PROBLEM TO SOLVE> Write out, unaltered, each line from the top of the records below down to the line where "mount_refusal e d0 1." appears, that line included.

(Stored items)

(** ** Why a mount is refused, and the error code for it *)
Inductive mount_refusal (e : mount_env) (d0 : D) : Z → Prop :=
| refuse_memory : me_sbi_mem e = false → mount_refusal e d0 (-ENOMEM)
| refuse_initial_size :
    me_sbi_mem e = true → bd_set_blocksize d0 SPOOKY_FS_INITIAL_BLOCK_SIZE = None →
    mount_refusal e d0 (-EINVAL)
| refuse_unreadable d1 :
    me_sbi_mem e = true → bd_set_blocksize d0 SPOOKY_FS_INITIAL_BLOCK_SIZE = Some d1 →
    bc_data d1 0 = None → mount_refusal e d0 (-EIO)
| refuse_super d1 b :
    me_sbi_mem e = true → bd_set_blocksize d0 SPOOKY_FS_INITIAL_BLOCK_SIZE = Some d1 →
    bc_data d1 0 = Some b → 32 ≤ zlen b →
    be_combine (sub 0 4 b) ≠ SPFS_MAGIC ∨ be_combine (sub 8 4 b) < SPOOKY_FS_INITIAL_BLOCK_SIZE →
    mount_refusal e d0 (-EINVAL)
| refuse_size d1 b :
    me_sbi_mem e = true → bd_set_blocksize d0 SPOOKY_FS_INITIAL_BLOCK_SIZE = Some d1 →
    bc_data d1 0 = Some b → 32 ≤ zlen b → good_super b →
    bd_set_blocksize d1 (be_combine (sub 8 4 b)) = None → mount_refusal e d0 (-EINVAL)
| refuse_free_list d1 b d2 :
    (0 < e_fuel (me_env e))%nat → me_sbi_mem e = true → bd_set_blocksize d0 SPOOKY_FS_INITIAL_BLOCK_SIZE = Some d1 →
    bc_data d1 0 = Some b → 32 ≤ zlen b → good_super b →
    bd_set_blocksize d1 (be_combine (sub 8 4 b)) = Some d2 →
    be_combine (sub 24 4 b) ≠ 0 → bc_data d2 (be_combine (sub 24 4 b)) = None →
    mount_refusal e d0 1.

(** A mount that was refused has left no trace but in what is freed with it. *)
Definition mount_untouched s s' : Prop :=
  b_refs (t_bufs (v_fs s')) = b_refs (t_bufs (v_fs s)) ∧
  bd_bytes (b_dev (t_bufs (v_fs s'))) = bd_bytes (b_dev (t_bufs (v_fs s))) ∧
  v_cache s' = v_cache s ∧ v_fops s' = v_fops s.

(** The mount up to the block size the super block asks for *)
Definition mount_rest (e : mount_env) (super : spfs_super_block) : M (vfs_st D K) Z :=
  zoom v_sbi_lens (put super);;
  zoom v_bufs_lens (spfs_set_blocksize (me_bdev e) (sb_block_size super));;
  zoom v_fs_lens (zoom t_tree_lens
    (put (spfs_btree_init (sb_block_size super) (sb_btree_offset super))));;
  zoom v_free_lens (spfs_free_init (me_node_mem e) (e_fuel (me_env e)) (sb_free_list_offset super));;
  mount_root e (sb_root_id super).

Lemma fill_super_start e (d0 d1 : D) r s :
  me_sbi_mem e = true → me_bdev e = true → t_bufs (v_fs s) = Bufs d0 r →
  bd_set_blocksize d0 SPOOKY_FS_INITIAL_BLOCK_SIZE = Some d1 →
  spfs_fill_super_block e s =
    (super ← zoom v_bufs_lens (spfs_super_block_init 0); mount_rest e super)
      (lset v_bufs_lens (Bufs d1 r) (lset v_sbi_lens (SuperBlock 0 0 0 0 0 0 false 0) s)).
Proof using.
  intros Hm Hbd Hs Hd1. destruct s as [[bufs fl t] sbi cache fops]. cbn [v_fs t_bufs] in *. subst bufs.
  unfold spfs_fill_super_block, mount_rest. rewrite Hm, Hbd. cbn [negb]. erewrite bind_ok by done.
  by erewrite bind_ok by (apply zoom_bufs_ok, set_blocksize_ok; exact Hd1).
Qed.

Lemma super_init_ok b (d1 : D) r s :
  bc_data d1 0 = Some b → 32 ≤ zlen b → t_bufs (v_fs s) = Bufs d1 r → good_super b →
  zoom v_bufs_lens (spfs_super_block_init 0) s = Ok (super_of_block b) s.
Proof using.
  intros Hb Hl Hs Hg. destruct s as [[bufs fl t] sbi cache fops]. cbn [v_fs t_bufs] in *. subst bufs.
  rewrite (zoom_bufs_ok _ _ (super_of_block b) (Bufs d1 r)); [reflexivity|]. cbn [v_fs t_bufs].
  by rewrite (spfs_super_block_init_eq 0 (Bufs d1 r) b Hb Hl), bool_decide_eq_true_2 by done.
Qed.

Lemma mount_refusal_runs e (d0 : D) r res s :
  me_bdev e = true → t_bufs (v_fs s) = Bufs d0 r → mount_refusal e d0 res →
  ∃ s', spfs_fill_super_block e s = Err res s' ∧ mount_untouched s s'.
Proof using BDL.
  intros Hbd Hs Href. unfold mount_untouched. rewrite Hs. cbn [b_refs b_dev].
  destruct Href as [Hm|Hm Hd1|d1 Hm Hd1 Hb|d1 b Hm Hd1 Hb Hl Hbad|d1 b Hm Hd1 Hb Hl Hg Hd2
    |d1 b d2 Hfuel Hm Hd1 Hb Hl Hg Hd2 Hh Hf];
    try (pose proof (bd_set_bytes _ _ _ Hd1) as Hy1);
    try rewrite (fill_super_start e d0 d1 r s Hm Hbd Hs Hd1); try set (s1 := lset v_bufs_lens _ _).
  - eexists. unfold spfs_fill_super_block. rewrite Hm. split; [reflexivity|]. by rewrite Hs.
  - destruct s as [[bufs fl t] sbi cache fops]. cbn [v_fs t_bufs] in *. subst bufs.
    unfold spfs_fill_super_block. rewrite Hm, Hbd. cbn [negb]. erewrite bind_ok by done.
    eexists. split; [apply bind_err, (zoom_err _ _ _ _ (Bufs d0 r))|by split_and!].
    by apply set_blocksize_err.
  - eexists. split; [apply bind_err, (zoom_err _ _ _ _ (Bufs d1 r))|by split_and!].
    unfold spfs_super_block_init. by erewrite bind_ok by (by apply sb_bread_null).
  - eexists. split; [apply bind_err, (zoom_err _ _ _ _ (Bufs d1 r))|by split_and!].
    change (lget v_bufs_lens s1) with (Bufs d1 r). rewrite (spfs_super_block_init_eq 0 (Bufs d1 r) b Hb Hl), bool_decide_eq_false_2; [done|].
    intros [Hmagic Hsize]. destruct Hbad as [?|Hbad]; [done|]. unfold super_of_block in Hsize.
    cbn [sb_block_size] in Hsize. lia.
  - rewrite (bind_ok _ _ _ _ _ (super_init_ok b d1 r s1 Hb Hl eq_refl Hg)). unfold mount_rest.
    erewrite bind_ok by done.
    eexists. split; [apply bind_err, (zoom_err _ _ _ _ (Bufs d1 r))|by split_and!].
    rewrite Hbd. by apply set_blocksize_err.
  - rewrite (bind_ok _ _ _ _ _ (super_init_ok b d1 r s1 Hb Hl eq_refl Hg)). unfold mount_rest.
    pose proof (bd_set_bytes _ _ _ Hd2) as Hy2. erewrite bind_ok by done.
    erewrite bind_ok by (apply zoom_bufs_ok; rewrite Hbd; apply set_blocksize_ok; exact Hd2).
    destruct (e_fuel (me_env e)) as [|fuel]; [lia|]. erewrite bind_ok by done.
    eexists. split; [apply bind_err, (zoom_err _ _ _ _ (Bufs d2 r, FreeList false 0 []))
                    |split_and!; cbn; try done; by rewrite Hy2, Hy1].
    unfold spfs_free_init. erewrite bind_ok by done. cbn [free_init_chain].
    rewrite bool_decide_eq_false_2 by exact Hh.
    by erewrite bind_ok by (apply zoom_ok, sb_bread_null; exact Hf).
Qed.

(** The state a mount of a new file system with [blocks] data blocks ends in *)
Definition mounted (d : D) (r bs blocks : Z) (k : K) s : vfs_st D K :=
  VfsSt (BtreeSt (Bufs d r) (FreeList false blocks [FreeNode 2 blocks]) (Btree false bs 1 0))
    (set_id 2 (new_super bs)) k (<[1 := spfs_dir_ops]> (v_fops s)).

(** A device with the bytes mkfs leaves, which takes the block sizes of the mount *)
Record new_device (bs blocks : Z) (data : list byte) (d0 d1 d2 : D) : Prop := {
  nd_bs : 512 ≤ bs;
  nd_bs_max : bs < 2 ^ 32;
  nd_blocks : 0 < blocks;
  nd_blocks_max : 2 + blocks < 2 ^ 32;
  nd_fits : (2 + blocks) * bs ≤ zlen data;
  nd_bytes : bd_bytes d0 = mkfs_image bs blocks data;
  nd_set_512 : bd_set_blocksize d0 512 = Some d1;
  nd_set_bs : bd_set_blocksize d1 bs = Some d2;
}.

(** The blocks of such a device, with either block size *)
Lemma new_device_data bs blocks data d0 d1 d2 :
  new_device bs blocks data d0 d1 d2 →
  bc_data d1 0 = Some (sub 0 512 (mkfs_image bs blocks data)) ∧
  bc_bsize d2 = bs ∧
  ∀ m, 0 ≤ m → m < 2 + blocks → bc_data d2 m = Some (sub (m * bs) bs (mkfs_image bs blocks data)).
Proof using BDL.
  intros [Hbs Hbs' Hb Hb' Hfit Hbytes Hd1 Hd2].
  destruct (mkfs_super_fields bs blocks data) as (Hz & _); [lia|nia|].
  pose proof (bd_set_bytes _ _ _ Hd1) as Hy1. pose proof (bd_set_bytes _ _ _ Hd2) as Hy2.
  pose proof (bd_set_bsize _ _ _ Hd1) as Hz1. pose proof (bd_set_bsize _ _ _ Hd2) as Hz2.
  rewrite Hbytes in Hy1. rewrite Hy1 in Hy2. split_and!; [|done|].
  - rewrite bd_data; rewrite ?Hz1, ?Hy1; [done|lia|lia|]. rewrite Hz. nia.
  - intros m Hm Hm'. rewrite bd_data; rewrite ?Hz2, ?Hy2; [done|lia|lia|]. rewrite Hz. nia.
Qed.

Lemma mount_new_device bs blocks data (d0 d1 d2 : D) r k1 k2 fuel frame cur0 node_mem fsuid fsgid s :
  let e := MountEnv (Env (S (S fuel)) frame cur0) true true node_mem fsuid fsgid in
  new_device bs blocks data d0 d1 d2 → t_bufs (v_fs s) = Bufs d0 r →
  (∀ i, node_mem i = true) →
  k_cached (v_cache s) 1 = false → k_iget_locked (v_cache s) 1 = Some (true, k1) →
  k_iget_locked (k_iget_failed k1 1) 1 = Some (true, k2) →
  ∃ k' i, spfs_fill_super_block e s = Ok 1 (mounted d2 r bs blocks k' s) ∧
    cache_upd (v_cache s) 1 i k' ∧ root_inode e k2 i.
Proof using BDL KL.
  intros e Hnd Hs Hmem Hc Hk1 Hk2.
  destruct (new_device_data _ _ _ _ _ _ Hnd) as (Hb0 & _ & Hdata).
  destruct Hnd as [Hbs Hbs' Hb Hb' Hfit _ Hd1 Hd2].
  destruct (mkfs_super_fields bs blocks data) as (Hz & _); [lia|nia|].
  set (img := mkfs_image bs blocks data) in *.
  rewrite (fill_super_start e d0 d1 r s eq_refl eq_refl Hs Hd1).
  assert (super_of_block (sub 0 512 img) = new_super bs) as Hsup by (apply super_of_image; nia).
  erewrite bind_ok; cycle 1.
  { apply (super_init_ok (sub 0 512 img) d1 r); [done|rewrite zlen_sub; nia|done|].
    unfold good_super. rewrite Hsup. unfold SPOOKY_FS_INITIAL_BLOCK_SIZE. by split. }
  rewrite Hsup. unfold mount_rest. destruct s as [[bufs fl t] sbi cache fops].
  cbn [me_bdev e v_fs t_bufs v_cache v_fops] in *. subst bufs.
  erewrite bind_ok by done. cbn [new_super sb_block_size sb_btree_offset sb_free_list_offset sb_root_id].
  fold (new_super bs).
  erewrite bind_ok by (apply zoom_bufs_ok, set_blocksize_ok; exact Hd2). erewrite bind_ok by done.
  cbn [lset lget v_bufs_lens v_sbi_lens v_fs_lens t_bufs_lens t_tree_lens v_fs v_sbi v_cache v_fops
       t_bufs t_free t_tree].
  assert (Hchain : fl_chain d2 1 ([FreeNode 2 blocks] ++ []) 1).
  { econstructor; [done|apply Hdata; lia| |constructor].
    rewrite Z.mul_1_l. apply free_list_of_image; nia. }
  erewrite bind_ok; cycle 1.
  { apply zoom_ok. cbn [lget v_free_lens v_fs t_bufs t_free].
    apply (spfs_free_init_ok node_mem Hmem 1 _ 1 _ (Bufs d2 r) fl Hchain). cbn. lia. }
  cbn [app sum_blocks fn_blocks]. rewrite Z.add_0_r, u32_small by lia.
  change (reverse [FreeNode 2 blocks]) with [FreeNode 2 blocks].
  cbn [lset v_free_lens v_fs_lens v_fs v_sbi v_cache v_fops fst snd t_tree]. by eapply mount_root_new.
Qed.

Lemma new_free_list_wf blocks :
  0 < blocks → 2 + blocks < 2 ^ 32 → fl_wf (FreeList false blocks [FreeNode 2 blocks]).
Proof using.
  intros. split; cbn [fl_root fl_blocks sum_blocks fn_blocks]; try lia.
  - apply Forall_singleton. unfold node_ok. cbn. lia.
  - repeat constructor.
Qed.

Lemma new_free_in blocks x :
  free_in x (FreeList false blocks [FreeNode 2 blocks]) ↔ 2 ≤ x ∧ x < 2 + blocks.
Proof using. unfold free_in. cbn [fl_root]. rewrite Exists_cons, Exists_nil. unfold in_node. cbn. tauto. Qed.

SOLVED PROBLEM>
(** ** Why a mount is refused, and the error code for it *)
Inductive mount_refusal (e : mount_env) (d0 : D) : Z → Prop :=
| refuse_memory : me_sbi_mem e = false → mount_refusal e d0 (-ENOMEM)
| refuse_initial_size :
    me_sbi_mem e = true → bd_set_blocksize d0 SPOOKY_FS_INITIAL_BLOCK_SIZE = None →
    mount_refusal e d0 (-EINVAL)
| refuse_unreadable d1 :
    me_sbi_mem e = true → bd_set_blocksize d0 SPOOKY_FS_INITIAL_BLOCK_SIZE = Some d1 →
    bc_data d1 0 = None → mount_refusal e d0 (-EIO)
| refuse_super d1 b :
    me_sbi_mem e = true → bd_set_blocksize d0 SPOOKY_FS_INITIAL_BLOCK_SIZE = Some d1 →
    bc_data d1 0 = Some b → 32 ≤ zlen b →
    be_combine (sub 0 4 b) ≠ SPFS_MAGIC ∨ be_combine (sub 8 4 b) < SPOOKY_FS_INITIAL_BLOCK_SIZE →
    mount_refusal e d0 (-EINVAL)
| refuse_size d1 b :
    me_sbi_mem e = true → bd_set_blocksize d0 SPOOKY_FS_INITIAL_BLOCK_SIZE = Some d1 →
    bc_data d1 0 = Some b → 32 ≤ zlen b → good_super b →
    bd_set_blocksize d1 (be_combine (sub 8 4 b)) = None → mount_refusal e d0 (-EINVAL)
| refuse_free_list d1 b d2 :
    (0 < e_fuel (me_env e))%nat → me_sbi_mem e = true → bd_set_blocksize d0 SPOOKY_FS_INITIAL_BLOCK_SIZE = Some d1 →
    bc_data d1 0 = Some b → 32 ≤ zlen b → good_super b →
    bd_set_blocksize d1 (be_combine (sub 8 4 b)) = Some d2 →
    be_combine (sub 24 4 b) ≠ 0 → bc_data d2 (be_combine (sub 24 4 b)) = None →
    mount_refusal e d0 1.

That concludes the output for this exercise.